実装が済めば、公開に向けてローカルで繰り返しテストを実施しデバッグします。Studioメニューからは複数クライアントを立ち上げたテスト実行なども可能となっているので、擬似的な多人数テスト等も行っていきます。また、グループやチームクリエイト機能を活用することで、公開前に対象者に実機プレイを可能とすることも出来ます。大規模ゲームなどでは、これら機能を用いて公開前テスト(αテスト、βテスト)等を実施します。

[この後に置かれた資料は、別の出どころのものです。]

Definition set_kernel_pool (p : pool) (s : pages) : pages := mk_pages p (user_pool s) (palloc_lock s) (memory s).
Definition set_user_pool (p : pool) (s : pages) : pages := mk_pages (kernel_pool s) p (palloc_lock s) (memory s).
Definition set_palloc_lock (b : bool) (s : pages) : pages := mk_pages (kernel_pool s) (user_pool s) b (memory s).
Definition set_memory (m : mem) (s : pages) : pages := mk_pages (kernel_pool s) (user_pool s) (palloc_lock s) m.

Definition on_mem {A} (f : M mem A) : MP A := fun s =>
  match f (memory s) with
  | Done (a, m) => Done (a, set_memory m s)
  | Fault e => Fault e
  end.

Definition acquire_palloc_lock : MP unit :=
  let! s := get in assert (negb (palloc_lock s)) ;; modify (set_palloc_lock true).
Definition release_palloc_lock : MP unit :=
  let! s := get in assert (palloc_lock s) ;; modify (set_palloc_lock false).

(** The pool that [user] selects. *)
Definition get_pool (user : bool) (s : pages) : pool := if user then user_pool s else kernel_pool s.
Definition set_pool (user : bool) (p : pool) (s : pages) : pages :=
  if user then set_user_pool p s else set_kernel_pool p s.

Definition acquire_pool_lock (user : bool) : MP unit :=
  let! s := get in
  let p := get_pool user s in
  assert (negb (pool_lock p)) ;; modify (set_pool user (mk_pool true (used_map p) (base p))).
Definition release_pool_lock (user : bool) : MP unit :=
  let! s := get in
  let p := get_pool user s in
  assert (pool_lock p) ;; modify (set_pool user (mk_pool false (used_map p) (base p))).

Definition set_used_map (user : bool) (b : bitmap) : MP unit :=
  let! s := get in
  let p := get_pool user s in
  modify (set_pool user (mk_pool (pool_lock p) b (base p))).

(** [ws]: the words that the buffer of the bitmap holds. *)
Definition init_pool (user : bool) (pbase page_cnt : Z) (ws : list Z) : MP unit :=
  let bm_pages := div_round_up (bitmap_buf_size page_cnt) PGSIZE in
  if page_cnt <? bm_pages then fail Panic
  else
    let page_cnt := page_cnt - bm_pages in
    let! b := lift (bitmap_create_in_buf page_cnt ws (u32 (bm_pages * PGSIZE))) in
    modify (set_pool user (mk_pool false b (u32 (pbase + u32 (bm_pages * PGSIZE))))).

Definition palloc_init (init_ram_pages user_page_limit : Z) (kws uws : list Z) : MP unit :=
  let! free_start := lift (ptov (1024 * 1024)) in
  let! free_end := lift (ptov (u32 (init_ram_pages * PGSIZE))) in
  let free_pages := u32 (Z.quot (i32 (free_end - free_start)) PGSIZE) in
  let user_pages := free_pages / 2 in
  let user_pages := if user_page_limit <? user_pages then user_page_limit else user_pages in
  let kernel_pages := free_pages - user_pages in
  modify (set_palloc_lock false) ;;
  init_pool false free_start kernel_pages kws ;;
  init_pool true (u32 (free_start + u32 (kernel_pages * PGSIZE))) user_pages uws.

Definition palloc_get_multiple (flags page_cnt : Z) : MP Z :=
  acquire_palloc_lock ;;
  let user := negb (Z.land flags PAL_USER =? 0) in
  if page_cnt =? 0 then release_palloc_lock ;; ret NULL
  else
    acquire_pool_lock user ;;
    let! s := get in
    let! r := lift (bitmap_scan_and_flip (used_map (get_pool user s)) 0 page_cnt false) in
    set_used_map user (snd r) ;;
    release_pool_lock user ;;
    let page_idx := fst r in
    let pages := if negb (page_idx =? BITMAP_ERROR)
                 then u32 (base (get_pool user s) + u32 (PGSIZE * page_idx)) else NULL in
    (if negb (pages =? NULL) then
       if negb (Z.land flags PAL_ZERO =? 0) then on_mem (memset pages 0 (u32 (PGSIZE * page_cnt))) ;; ret tt
       else ret tt
     else
       if negb (Z.land flags PAL_ASSERT =? 0) then fail Panic else ret tt) ;;
    release_palloc_lock ;;
    ret pages.

Definition palloc_get_page (flags : Z) : MP Z := palloc_get_multiple flags 1.

Definition page_from_pool (p : pool) (page : Z) : bool :=
  let page_no := pg_no page in
  let start_page := pg_no (base p) in
  let end_page := u32 (start_page + bitmap_size (used_map p)) in
  (start_page <=? page_no) && (page_no <? end_page).

Definition palloc_free_multiple (pages page_cnt : Z) : MP unit :=
  acquire_palloc_lock ;;
  assert (pg_ofs pages =? 0) ;;
  if (pages =? NULL) || (page_cnt =? 0) then release_palloc_lock
  else
    let! s := get in
    let! user :=
      (if page_from_pool (kernel_pool s) pages then ret false
       else if page_from_pool (user_pool s) pages then ret true
       else release_palloc_lock ;; fail Panic) in
    let page_idx := u32 (pg_no pages - pg_no (base (get_pool user s))) in
    on_mem (memset pages 0xcc (u32 (PGSIZE * page_cnt))) ;;
    let! all := lift (bitmap_all (used_map (get_pool user s)) page_idx page_cnt) in
    assert all ;;
    let! b := lift (bitmap_set_multiple (used_map (get_pool user s)) page_idx page_cnt false) in
    set_used_map user b ;;
    release_palloc_lock.

Definition palloc_free_page (page : Z) : MP unit := palloc_free_multiple page 1.

(** ** The invariant *)

Definition pool_cnt (p : pool) : Z := bit_cnt (used_map p).

(** The address of page [i] of a pool. *)
Definition page_addr (p : pool) (i : Z) : Z := base p + 4096 * i.

Record pool_ok (p : pool) (m : mem) : Prop := {
  po_lock : pool_lock p = false;
  po_map : bitmap_ok (used_map p);
  po_align : base p mod 4096 = 0;
  po_low : PHYS_BASE <= base p;
  po_high : base p + 4096 * pool_cnt p <= 2 ^ 32;
  po_mapped : mapped m (base p) (Z.to_nat (4096 * pool_cnt p));
}.

Record pages_ok (s : pages) : Prop := {
  pg_lock : palloc_lock s = false;
  pg_kernel : pool_ok (kernel_pool s) (memory s);
  pg_user : pool_ok (user_pool s) (memory s);
  pg_apart : base (kernel_pool s) + 4096 * pool_cnt (kernel_pool s) <= base (user_pool s);
}.

Lemma get_pool_ok u s : pages_ok s -> pool_ok (get_pool u s) (memory s).
Proof. intros []. by destruct u. Qed.

(** Only page bits of pool [u] and memory may differ. *)
Lemma pages_ok_update u s s' :
  pages_ok s -> palloc_lock s' = false -> pool_lock (get_pool u s') = false -> bitmap_ok (used_map (get_pool u s')) ->
  pool_cnt (get_pool u s') = pool_cnt (get_pool u s) -> base (get_pool u s') = base (get_pool u s) ->
  get_pool (negb u) s' = get_pool (negb u) s ->
  (forall a, is_Some (memory s !! a) -> is_Some (memory s' !! a)) -> pages_ok s'.
Proof.
  intros [H1 [L1 M1 A1 B1 C1 D1] [L2 M2 A2 B2 C2 D2] H4] Hl Hpl Hbm Hcnt Hb Hother Hm.
  assert (Hmap : forall a n, mapped (memory s) a n -> mapped (memory s') a n) by (intros a n H i Hi; by apply Hm, H).
  destruct u; simpl in *; unfold pool_cnt in *.
  - constructor; [done|rewrite Hother; constructor; auto|constructor; rewrite ?Hb; unfold pool_cnt; rewrite ?Hcnt; auto|].
    unfold pool_cnt. by rewrite Hother, Hb.
  - constructor; [done|constructor; rewrite ?Hb; unfold pool_cnt; rewrite ?Hcnt; auto|rewrite Hother; constructor; auto|].
    unfold pool_cnt. by rewrite Hother, Hb, Hcnt.
Qed.

(** A page address in terms of its pool. *)
Lemma page_addr_facts p m i :
  pool_ok p m -> 0 <= i < pool_cnt p ->
  0 < page_addr p i /\ page_addr p i + 4096 <= 2 ^ 32 /\ page_addr p i mod 4096 = 0 /\
  pg_no (page_addr p i) = pg_no (base p) + i.
Proof.
  intros [_ _ A L H _] Hi. unfold page_addr, PHYS_BASE in *. split_and!; [lia|lia| |].
  - rewrite Z.mul_comm, Z_mod_plus_full. done.
  - rewrite !pg_no_div, Z.mul_comm, Z_div_plus_full by lia. done.
Qed.

Lemma from_pool p m a :
  pool_ok p m -> a mod 4096 = 0 -> page_from_pool p a = true <-> exists i, 0 <= i < pool_cnt p /\ a = page_addr p i.
Proof.
  intros P Ha. pose proof P as [_ [Hb _] A L H _]. unfold page_from_pool, bitmap_size, page_addr, PHYS_BASE, pool_cnt in *. rewrite !pg_no_div.
  pose proof (Z.div_mod (base p) 4096). pose proof (Z.div_mod a 4096).
  rewrite u32_small by lia. rewrite andb_true_iff, Z.leb_le, Z.ltb_lt. split.
  - intros [? ?]. exists (a / 4096 - base p / 4096). lia.
  - intros (i & Hi & E). lia.
Qed.

Lemma memset_loop_run n : forall a v m,
  mapped m a n -> 0 <= v < 256 -> memset_loop n a v m = Done (tt, write a (replicate n v) m).
Proof.
  induction n as [|n IH]; intros a v m Hm Hv; [done|]. cbn [memset_loop replicate write].
  rewrite (bind_done _ _ _ _ _ (store8_run m a v ltac:(destruct (Hm 0%nat) as [x Hx]; [lia|]; rewrite Z.add_0_r in Hx; by exists x) Hv)).
  apply IH; [|done]. apply mapped_insert. intros i Hi. replace (a + 1 + Z.of_nat i) with (a + Z.of_nat (S i)) by lia. apply Hm. lia.
Qed.

Lemma memset_run m a v n :
  mapped m a (Z.to_nat n) -> 0 <= v < 256 -> a <> NULL -> memset a v n m = Done (a, write a (replicate (Z.to_nat n) v) m).
Proof.
  intros Hm Hv Ha. unfold memset, block_assert. rewrite assert_true by (by rewrite (proj2 (Z.eqb_neq _ _) Ha)).
  by rewrite (bind_done _ _ _ _ _ (memset_loop_run _ a v m Hm Hv)).
Qed.

Lemma pool_mapped p m i n :
  pool_ok p m -> 0 <= i -> 0 <= n -> i + n <= pool_cnt p -> mapped m (page_addr p i) (Z.to_nat (4096 * n)).
Proof.
  intros P Hi Hn Hin j Hj. unfold page_addr. destruct (po_mapped p m P (Z.to_nat (4096 * i) + j)%nat) as [x Hx]; [lia|].
  exists x. rewrite <- Hx. f_equal. lia.
Qed.

(** ** Getting pages *)

(** The bits of the other pool, and those outside [n] pages from [i], are kept;
    those inside become [v]. *)
Definition flipped (u : bool) (i n : Z) (v : bool) (s s' : pages) : Prop :=
  get_pool (negb u) s' = get_pool (negb u) s /\ base (get_pool u s') = base (get_pool u s) /\
  pool_cnt (get_pool u s') = pool_cnt (get_pool u s) /\
  forall j, 0 <= j < pool_cnt (get_pool u s) ->
    bit (used_map (get_pool u s')) j = if (i <=? j) && (j <? i + n) then v else bit (used_map (get_pool u s)) j.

また、Robloxはマルチデバイス対応のプラットフォームであるので、PC、スマートフォン、コンソール、VRなど、対象とするデバイスそれぞれで問題ないかの確認も必要となります。デバイスにより、負荷の具合も異なるため、負荷の考慮も必要です。

6. ゲームの公開

公開して問題ない品質まで開発が完了したら一般公開します。Robloxでは、エクスペリエンス公開に費用や面倒な手続き等もありません。サーバーや通信費用もなく、非常に手軽に制作エクスペリエンスを世界に向けて公開することができます。
また、Robloxは、オンラインかつコミュニティ機能もあるソーシャルなプラットフォームですので、公開後もユーザーのフィードバックや、コミュニティによる活性化など、体験が遊び続けられるよう施策を行っていくことも重要となります。そのため公開後も、エクスペリエンスへアップデートをかけていくことも多く、それを見据えた、拡張性、保守性の高いプログラム実装しておくことが重要といえます。